[[ Data for this task, beginning ]]

Lemma select_database_spec (s : Settings) (drv : Driver) (c : Client)
    (self self' : Fields) calls o :
  select_database s drv c self = (self', calls, o) →
  connection self' = connection self
  ∧ db self' = Some (c, database_name s)
  ∧ List.filter is_new_client calls = []
  ∧ (authenticated self' = true →
     authenticated self = true
     ∨ (is_Some (username s) ∧ is_Some (password s)
        ∧ authenticate drv = inl true))
  ∧ match o with
    | Built =>
        collection self'
        = Some (if capped s && bool_decide (create_capped drv = None)
                then CappedCollection c (database_name s) (collection_name s)
                                      (capped_max s) (capped_size s)
                else NamedCollection c (database_name s) (collection_name s))
    | Aborted e => collection self' = collection self
    end.
Proof.
  unfold select_database.
  destruct (username s) as [u |], (password s) as [p |];
    try (intros (Hc & Hd & Ha & Hn & Ho)%bind_collection_spec;
         simpl in *; repeat split; try done;
         [rewrite Ha; by left | destruct o; [done | by destruct Ho]]).
  destruct (authenticate drv) as [ok | e] eqn:Hauth.
  - destruct (bind_collection s drv c _) as [[self1 calls1] o1] eqn:Hbind.
    apply bind_collection_spec in Hbind as (Hc & Hd & Ha & Hn & Ho).
    intros [= <- <- <-]. simpl in *. repeat split; try done.
    + rewrite Ha. intros ->. right. eauto.
    + destruct o1; [done | by destruct Ho].
  - intros [= <- <- <-]. simpl. repeat split; try done. by left.
Qed.
(** * Guild log analyzer: the parsing, classification and filtering core

    A shallow embedding of [guild_log_analyzer.py] and the properties of
    its line parser ([parse_log]), its enrichment pass ([clean_data]) and
    its filter engine ([GuildLogAnalyzerApp.apply_filters]).

    Conventions of the embedding.
    - A Python [str] is a [text], a list of characters.  A character is a
      code point below 256 (Rocq's [ascii], read as Latin-1); the
      character classes of [re] and of [str.strip]/[str.splitlines] are
      the Unicode ones restricted to that range.
    - A compiled regular expression is a [regex] syntax tree and [re]'s
      backtracking matcher is the function [rx], written in
      continuation-passing style so that the alternatives are tried in
      the order [re] tries them.
    - The widget state of the application is an explicit record that the
      operations transform. *)

From Stdlib Require Import Ascii String List ZArith Lia Bool Arith.
From Stdlib Require Import Permutation Sorted DecimalString.
Import ListNotations.

Set Implicit Arguments.

(** ** Text *)

Definition text := list ascii.

(** [T "abc"] is the text of a string literal. *)
Definition T (s : string) : text := list_ascii_of_string s.

Definition code (c : ascii) : nat := nat_of_ascii c.

Definition in_range (lo hi : nat) (c : ascii) : bool :=
  (lo <=? code c) && (code c <=? hi).

(** [str.isspace] on one character, which is also [\s] of [re]:
    TAB..CR, FS..US, space, NEL and the no-break space. *)
Definition isspace (c : ascii) : bool :=
  in_range 9 13 c || in_range 28 32 c || (code c =? 133) || (code c =? 160).

(** [\d] of [re] on a [str] pattern: the decimal digits. *)
Definition isdigit (c : ascii) : bool := in_range 48 57 c.

(** [\w] of [re] on a [str] pattern: the alphanumerics and the underscore. *)
Definition isword (c : ascii) : bool :=
  isdigit c || in_range 65 90 c || in_range 97 122 c || (code c =? 95)
  || (code c =? 170) || (code c =? 178) || (code c =? 179) || (code c =? 181)
  || (code c =? 185) || (code c =? 186) || in_range 188 190 c
  || in_range 192 214 c || in_range 216 246 c || in_range 248 255 c.

Definition newline : ascii := ascii_of_nat 10.

(** [.] of [re] without DOTALL: anything but a line feed. *)
Definition isany (c : ascii) : bool := negb (code c =? 10).

(** The line boundaries of [str.splitlines]. *)
Definition islinebreak (c : ascii) : bool :=
  in_range 10 13 c || in_range 28 30 c || (code c =? 133).

(** The simple lower-casing [re.IGNORECASE] compares with. *)
Definition lower (c : ascii) : ascii :=
  if in_range 65 90 c
     || ((in_range 192 222 c) && negb (code c =? 215))
  then ascii_of_nat (code c + 32) else c.

Definition lower_text (s : text) : text := map lower s.

Fixpoint lstrip (s : text) : text :=
  match s with
  | c :: s' => if isspace c then lstrip s' else s
  | [] => []
  end.

Definition rstrip (s : text) : text := rev (lstrip (rev s)).

(** [str.strip()] *)
Definition strip (s : text) : text := rstrip (lstrip s).

(** [str.splitlines()]: [cur] holds the current line, reversed. *)
Fixpoint splitlines_from (cur : text) (s : text) : list text :=
  match s with
  | [] => match cur with [] => [] | _ => [rev cur] end
  | c :: s' =>
      if islinebreak c then
        rev cur ::
          (if code c =? 13 then
             match s' with
             | d :: s'' => if code d =? 10 then splitlines_from [] s''
                           else splitlines_from [] s'
             | [] => splitlines_from [] s'
             end
           else splitlines_from [] s')
      else splitlines_from (c :: cur) s'
  end.

Definition splitlines (s : text) : list text := splitlines_from [] s.

Definition text_eqb (a b : text) : bool :=
  if list_eq_dec ascii_dec a b then true else false.

Fixpoint starts_with (p s : text) : bool :=
  match p, s with
  | [], _ => true
  | c :: p', d :: s' => Ascii.eqb c d && starts_with p' s'
  | _ :: _, [] => false
  end.

(** [p in s] on strings. *)
Fixpoint contains (p s : text) : bool :=
  starts_with p s ||
  match s with
  | [] => false
  | _ :: s' => contains p s'
  end.

(** [s.split(sep, 1)] for a one-character separator that occurs in [s]:
    the text before the first [sep] and the text after it. *)
Fixpoint split_once (sep : ascii) (s : text) : text * text :=
  match s with
  | [] => ([], [])
  | c :: s' =>
      if Ascii.eqb c sep then ([], s')
      else let (a, b) := split_once sep s' in (c :: a, b)
  end.

Definition has_char (c : ascii) (s : text) : bool := existsb (Ascii.eqb c) s.

(** [int(s)] on a run of decimal digits. *)
Definition digit_value (c : ascii) : Z := Z.of_nat (code c) - 48.

Definition int_of_digits (s : text) : Z :=
  fold_left (fun acc c => 10 * acc + digit_value c)%Z s 0%Z.

(** ** Regular expressions *)

(** The syntax trees [re.compile] builds, for the constructs this program
    uses.  [Rep r lo hi greedy] is [r{lo,hi}] ([hi = None]: unbounded),
    lazy when [greedy] is false; [Grp name r] is a capturing group (an
    unnamed group is labelled by its number). *)
Inductive regex : Type :=
| Eps : regex
| Cls : (ascii -> bool) -> regex
| Seq : regex -> regex -> regex
| Alt : regex -> regex -> regex
| Rep : regex -> nat -> option nat -> bool -> regex
| Grp : string -> regex -> regex
| Bol : regex
| Eol : regex.

Definition captures := list (string * text).

Fixpoint group (name : string) (caps : captures) : option text :=
  match caps with
  | [] => None
  | (n, v) :: caps' => if String.eqb n name then Some v else group name caps'
  end.

Definition set_group (name : string) (v : text) (caps : captures) : captures :=
  (name, v) :: caps.

(** What remains to be matched: the position reached, the text left and
    the groups captured so far. *)
Definition cont (A : Type) := nat -> text -> captures -> option A.

Definition more_allowed (hi : option nat) : bool :=
  match hi with Some 0 => false | _ => true end.

Definition pred_bound (hi : option nat) : option nat :=
  match hi with Some n => Some (pred n) | None => None end.

(** The repetition loop of the matcher.  [lo] and [hi] count the
    iterations still required and still allowed.  An iteration beyond the
    required ones has to consume something, as in [re]. *)
Fixpoint rep_loop {A} (body : nat -> text -> captures -> cont A -> option A)
    (greedy : bool) (k : cont A) (fuel lo : nat) (hi : option nat)
    (pos : nat) (s : text) (caps : captures) : option A :=
  let again (_ : unit) :=
    match fuel with
    | 0 => None
    | S fuel' =>
        if more_allowed hi then
          body pos s caps (fun pos' s' caps' =>
            if (0 <? lo) || (length s' <? length s)
            then rep_loop body greedy k fuel' (pred lo) (pred_bound hi) pos' s' caps'
            else None)
        else None
    end in
  if greedy then
    match again tt with
    | Some x => Some x
    | None => if lo =? 0 then k pos s caps else None
    end
  else
    match (if lo =? 0 then k pos s caps else None) with
    | Some x => Some x
    | None => again tt
    end.

(** The backtracking matcher: [rx r pos s caps k] matches [r] at the
    front of [s], which starts at offset [pos] of the subject, then hands
    over to [k]; [None] is failure, upon which the caller tries its next
    alternative. *)
Fixpoint rx {A} (r : regex) (pos : nat) (s : text) (caps : captures)
    (k : cont A) {struct r} : option A :=
  match r with
  | Eps => k pos s caps
  | Cls p =>
      match s with
      | c :: s' => if p c then k (S pos) s' caps else None
      | [] => None
      end
  | Seq r1 r2 => rx r1 pos s caps (fun pos' s' caps' => rx r2 pos' s' caps' k)
  | Alt r1 r2 =>
      match rx r1 pos s caps k with
      | Some x => Some x
      | None => rx r2 pos s caps k
      end
  | Rep r1 lo hi greedy =>
      rep_loop (rx r1) greedy k (lo + length s) lo hi pos s caps
  | Grp name r1 =>
      rx r1 pos s caps (fun pos' s' caps' =>
        k pos' s' (set_group name (firstn (pos' - pos) s) caps'))
  | Bol => if pos =? 0 then k pos s caps else None
  | Eol =>
      match s with
      | [] => k pos s caps
      | [c] => if code c =? 10 then k pos s caps else None
      | _ => None
      end
  end.

(** [pattern.match(s)]: a match at the start of [s]. *)
Definition re_match (r : regex) (s : text) : option captures :=
  rx r 0 s [] (fun _ _ caps => Some caps).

[[ Data for this task, end ]]

◆ What the task requires
For every line in the entries above that contains "repeat", add one to a count, and give that number by itself.

◆ Output below
3